With the patient in the supine position, the right groin was prepped and draped in standard sterile fashion. The skin and subcutaneous tissue overlying the right common femoral artery were infiltrated with 2% lidocaine for local anesthetic. The common femoral artery was accessed with a micropuncture needle. A 0.018″ Nitinol wire was advanced through the needle into the artery. The needle was exchanged for 5 French transitional catheter. The wire and inner dilator were removed and 0.035″ Bentson wire was advanced into the artery. The transitional catheter was exchanged for a 5 French vascular sheath, and the sheath was attached to a heparinized, pressurized bag of saline.  

A 5 French Sim-I Glidecath was advanced over the Bentson wire and used to select the superior mesenteric artery. Digital subtraction angiography was performed.  Next, the Glidecath was used to select the celiac axis. Digital subtraction angiography was performed. A 2.4 French Renegade STC catheter was advanced over a 0.014″ Transend guidewire coaxially through the Glidecath into the right hepatic artery and a corresponding arteriogram was obtained. The catheter was further subselectively advanced into the anterior branches of the right hepatic lobe and a corresponding arteriogram was obtained. Subsequently, this vessel was embolized using 100-300 micron LC Beads coated with Doxorubicin. The catheter was then removed and disposed of appropriately. 
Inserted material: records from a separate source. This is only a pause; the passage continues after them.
(* ===== verification/BootMem.v ===== *)
(** * Memory before the locks work ([kalloc.c], [vm.c])

    [kinit1] and [kvmalloc] run before [mpinit], when [acquire] would panic:
    there is no CPU that mycpu() could find.  They get by because [use_lock]
    is 0.  [unlocked] are the calls of the kernel with locks that do nothing;
    [agree] says that code does the same with two sets of calls.  So the rules
    about page tables, which assume that locks work, hold for the code that
    runs this early. *)
From Stdlib Require Import ZArith Lia.
From stdpp Require Import base list gmap strings.
From S2P Require Import Prelude Params Mmu Bytes Spinlock Proc Sched SchedInv Kern Sleeplock FsData Demo Kalloc Vm VmMap VmSpace.
#[local] Open Scope Z_scope.
#[local] Open Scope kernel_scope.

(** ** Code that does the same with two sets of calls *)

Section agree.
Context {S : Type} (P : S -> Prop).

(** In states with [P], which stays, both do the same. *)
Definition agree {A} (m m' : M S A) : Prop :=
  forall s, P s -> m s = m' s /\ forall a s', m s = Ok (a, s') -> P s'.

Lemma lf_ret {A} (a : A) : agree (ret a) (ret a).
Proof. intros s Hs. split; [done|]. by intros a' s' [= _ <-]. Qed.
Lemma lf_stop {A} e : agree (A := A) (stop_with e) (stop_with e).
Proof. intros s Hs. by split. Qed.
Lemma lf_bind {A B} (m m' : M S A) (k k' : A -> M S B) :
  agree m m' -> (forall a, agree (k a) (k' a)) -> agree (bind m k) (bind m' k').
Proof.
  intros Hm Hk s Hs. unfold bind. destruct (Hm s Hs) as [<- Hl]. destruct (m s) as [[a s']|e]; [|done].
  by apply Hk, (Hl a).
Qed.
Lemma lf_if {A} (b : bool) (m1 m1' m2 m2' : M S A) :
  agree m1 m1' -> agree m2 m2' -> agree (if b then m1 else m2) (if b then m1' else m2').
Proof. by destruct b. Qed.
Lemma lf_option {A B} (x : option A) (f f' : A -> M S B) n n' :
  (forall a, agree (f a) (f' a)) -> agree n n' -> agree (match x with Some a => f a | None => n end) (match x with Some a => f' a | None => n' end).
Proof. destruct x; auto. Qed.
Lemma lf_for_each {X} (l : list X) (f f' : X -> M S unit) :
  (forall x, agree (f x) (f' x)) -> agree (for_each l f) (for_each l f').
Proof. intros Hf. induction l; [apply lf_ret|]. by apply lf_bind. Qed.
Lemma lf_for_until {X B} (l : list X) (f f' : X -> M S (option B)) :
  (forall x, agree (f x) (f' x)) -> agree (for_until l f) (for_until l f').
Proof. intros Hf. induction l; [apply lf_ret|]. apply lf_bind; [done|]. intros []; [apply lf_ret|done]. Qed.
Lemma lf_loop {X B} n (f f' : X -> M S (X + B)) x : (forall x, agree (f x) (f' x)) -> agree (loop n f x) (loop n f' x).
Proof. intros Hf. revert x. induction n; intros x; [apply lf_stop|]. apply lf_bind; [done|]. intros []; [done|apply lf_ret]. Qed.

Lemma lf_of_option {A} e (x : option A) : agree (of_option e x) (of_option e x).
Proof. destruct x; [apply lf_ret|apply lf_stop]. Qed.

(** The routines of [kalloc.c] and [vm.c], one after another. *)
Context `{Layout} (o o' : KernOps S kmem).
Context (Hg : agree (@k_get _ _ o) (@k_get _ _ o')).
Context (Hm : forall f, (forall k, use_lock (f k) = use_lock k) -> agree (@k_mod _ _ o f) (@k_mod _ _ o' f)).
Context (Ha : agree (@kmem_acquire _ o) (@kmem_acquire _ o')) (Hr : agree (@kmem_release _ o) (@kmem_release _ o')).

Ltac lf :=
  repeat (lazymatch goal with
    | |- agree (bind _ _) _ => apply lf_bind; [|intros ?]
    | |- agree (ret _) _ => apply lf_ret
    | |- agree (panic _) _ => apply lf_stop
    | |- agree k_get _ => exact Hg
    | |- agree (k_mod _) _ => apply Hm; intros ?; done
    | |- agree (of_option _ _) _ => apply lf_of_option
    | |- agree (for_each _ _) _ => apply lf_for_each; intros ?
    | |- agree (for_until _ _) _ => apply lf_for_until; intros ?
    | |- agree (loop _ _ _) _ => apply lf_loop; intros ?
    | |- agree (let '(_, _) := ?x in _) _ => destruct x
    | |- agree (if _ then _ else _) _ => apply lf_if
    | |- agree (match _ with Some _ => _ | None => _ end) _ => apply lf_option; [intros ?|]
    | |- agree _ _ => solve [eauto with agree]
    end; cbn beta zeta).

Create HintDb agree.
#[local] Hint Resolve Ha Hr : agree.

Lemma lf_page_at a : agree (@page_at _ o a) (@page_at _ o' a).
Proof using Hg Hm Ha Hr. unfold page_at. lf. Qed.
Lemma lf_set_page a d : agree (@set_page _ o a d) (@set_page _ o' a d).
Proof using Hg Hm Ha Hr. unfold set_page. lf. Qed.
#[local] Hint Resolve lf_page_at lf_set_page : agree.
Lemma lf_kfree v : agree (@kfree _ _ o v) (@kfree _ _ o' v).
Proof using Hg Hm Ha Hr. unfold kfree. lf. Qed.
Lemma lf_kalloc : agree (@kalloc _ o) (@kalloc _ o').
Proof using Hg Hm Ha Hr. unfold kalloc. lf. Qed.
#[local] Hint Resolve lf_kfree lf_kalloc : agree.
Lemma lf_freerange a b : agree (@freerange _ _ o a b) (@freerange _ _ o' a b).
Proof using Hg Hm Ha Hr. unfold freerange. lf. Qed.
Lemma lf_load_pte r : agree (@load_pte _ o r) (@load_pte _ o' r).
Proof using Hg Hm Ha Hr. unfold load_pte. lf. Qed.
Lemma lf_store_pte r v : agree (@store_pte _ o r v) (@store_pte _ o' r v).
Proof using Hg Hm Ha Hr. unfold store_pte. lf. Qed.
Lemma lf_zero_page v : agree (@zero_page _ o v) (@zero_page _ o' v).
Proof using Hg Hm Ha Hr. unfold zero_page. lf. Qed.
#[local] Hint Resolve lf_load_pte lf_store_pte lf_zero_page : agree.
Lemma lf_walkpgdir pd va al : agree (@walkpgdir _ o pd va al) (@walkpgdir _ o' pd va al).
Proof using Hg Hm Ha Hr. unfold walkpgdir. lf. Qed.
#[local] Hint Resolve lf_walkpgdir : agree.
Lemma lf_mappages pd va n pa pm : agree (@mappages _ o pd va n pa pm) (@mappages _ o' pd va n pa pm).
Proof using Hg Hm Ha Hr. unfold mappages. lf. Qed.
Lemma lf_deallocuvm pd a b : agree (@deallocuvm _ _ o pd a b) (@deallocuvm _ _ o' pd a b).
Proof using Hg Hm Ha Hr. unfold deallocuvm. lf. Qed.
#[local] Hint Resolve lf_mappages lf_deallocuvm : agree.
Lemma lf_freevm pd : agree (@freevm _ _ o pd) (@freevm _ _ o' pd).
Proof using Hg Hm Ha Hr. unfold freevm. lf. Qed.
#[local] Hint Resolve lf_freevm : agree.
Lemma lf_setupkvm : agree (@setupkvm _ _ o) (@setupkvm _ _ o').
Proof using Hg Hm Ha Hr. unfold setupkvm. lf. Qed.
Lemma lf_inituvm pd code n : agree (@inituvm _ o pd code n) (@inituvm _ o' pd code n).
Proof using Hg Hm Ha Hr. unfold inituvm. lf. Qed.
End agree.

Lemma agree_wp {S A} (P : S -> Prop) (m m' : M S A) X (Q : A -> S -> Prop) s :
  agree P m m' -> P s -> wp m' X (fun a s' => P s' -> Q a s') s -> wp m X Q s.
Proof. intros Hm Hs. destruct (Hm s Hs) as [He Hp]. unfold wp. rewrite <- He. destruct (m s) as [[a s']|e]; [|done]. intros HQ. by apply HQ, (Hp a). Qed.

(** ** Without locks *)

Section unlocked.
Context {S : Type} (o : KernOps S kmem).

Definition unlocked : KernOps S kmem := {|
  part := @part _ _ o; set_part := @set_part _ _ o;
  k_initlock _ _ := ret tt; k_acquire _ := ret tt; k_release _ := ret tt; k_wakeup _ := ret tt; k_sleep _ _ := ret tt;
  k_pid := ret 0; k_cwd := ret None; k_killed := ret false
|}.

Context (Hps : forall s t, @part _ _ o (@set_part _ _ o t s) = t).
Context (Hss : forall s t t', @set_part _ _ o t (@set_part _ _ o t' s) = @set_part _ _ o t s).

(** Nothing but the memory changes. *)
Definition unlocked_laws (s0 : S) : @KernLaws S kmem unlocked.
Proof using Hps Hss.
  refine (@Build_KernLaws _ _ unlocked (fun s _ => exists t, s = @set_part _ _ o t s0) 0 Hps _ _ _ _ _ _).
  - intros s L t [t' ->]. exists t. apply Hss.
  - intros s lk nm X Q Hc HQ. by apply HQ.
  - intros s L lk X Q Hc _ HQ. by apply HQ.
  - intros s L1 L2 lk X Q Hc HQ. by apply HQ.
  - intros s L c X Q Hc _ HQ. by apply HQ.
  - intros s L X Q Hc HQ. by apply HQ.
Defined.

Abbreviation lock_off := (fun s => use_lock (@part _ _ o s) = 0).

Lemma off_get : agree lock_off (@k_get _ _ o) (@k_get _ _ unlocked).
Proof. intros s Hs. split; [done|]. by intros a s' [= _ <-]. Qed.
Lemma off_mod f : (forall k, use_lock (f k) = use_lock k) -> agree lock_off (@k_mod _ _ o f) (@k_mod _ _ unlocked f).
Proof using Hps. intros Hf s Hs. split; [done|]. intros a s' [= _ <-]. by rewrite Hps, Hf. Qed.
Lemma off_acquire : agree lock_off (@kmem_acquire _ o) (@kmem_acquire _ unlocked).
Proof. intros s Hs. unfold kmem_acquire, bind, k_get, gets. cbn. rewrite Hs. cbn. split; [done|]. by intros a s' [= _ <-]. Qed.
Lemma off_release : agree lock_off (@kmem_release _ o) (@kmem_release _ unlocked).
Proof. intros s Hs. unfold kmem_release, bind, k_get, gets. cbn. rewrite Hs. cbn. split; [done|]. by intros a s' [= _ <-]. Qed.
End unlocked.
A right common femoral angiogram was obtained through the sheath.  The sheath was removed and the arteriotomy was closed with a StarClose device. A sterile dressing was applied. The patient tolerated the procedure well and left the angiography suite in stable condition without any immediate postprocedural complications

 

FINDINGS:

  1. Superior mesenteric arteriogram does not demonstrate an accessory right hepatic artery.
  2. Celiac axis arteriogram demonstrates conventional anatomy.  There is tumor blush arising from    
  3. Post embolization images demonstrate near stasis of flow to the targeted lesions.
  4. Limited right common femoral angiogram demonstrates adequate puncture site above the bifurcation and below the deep internal epigastric artery, adequate for closure device.

 

IMPRESSION: Successful chemoembolization of a ________hepatocellular carcinoma as described.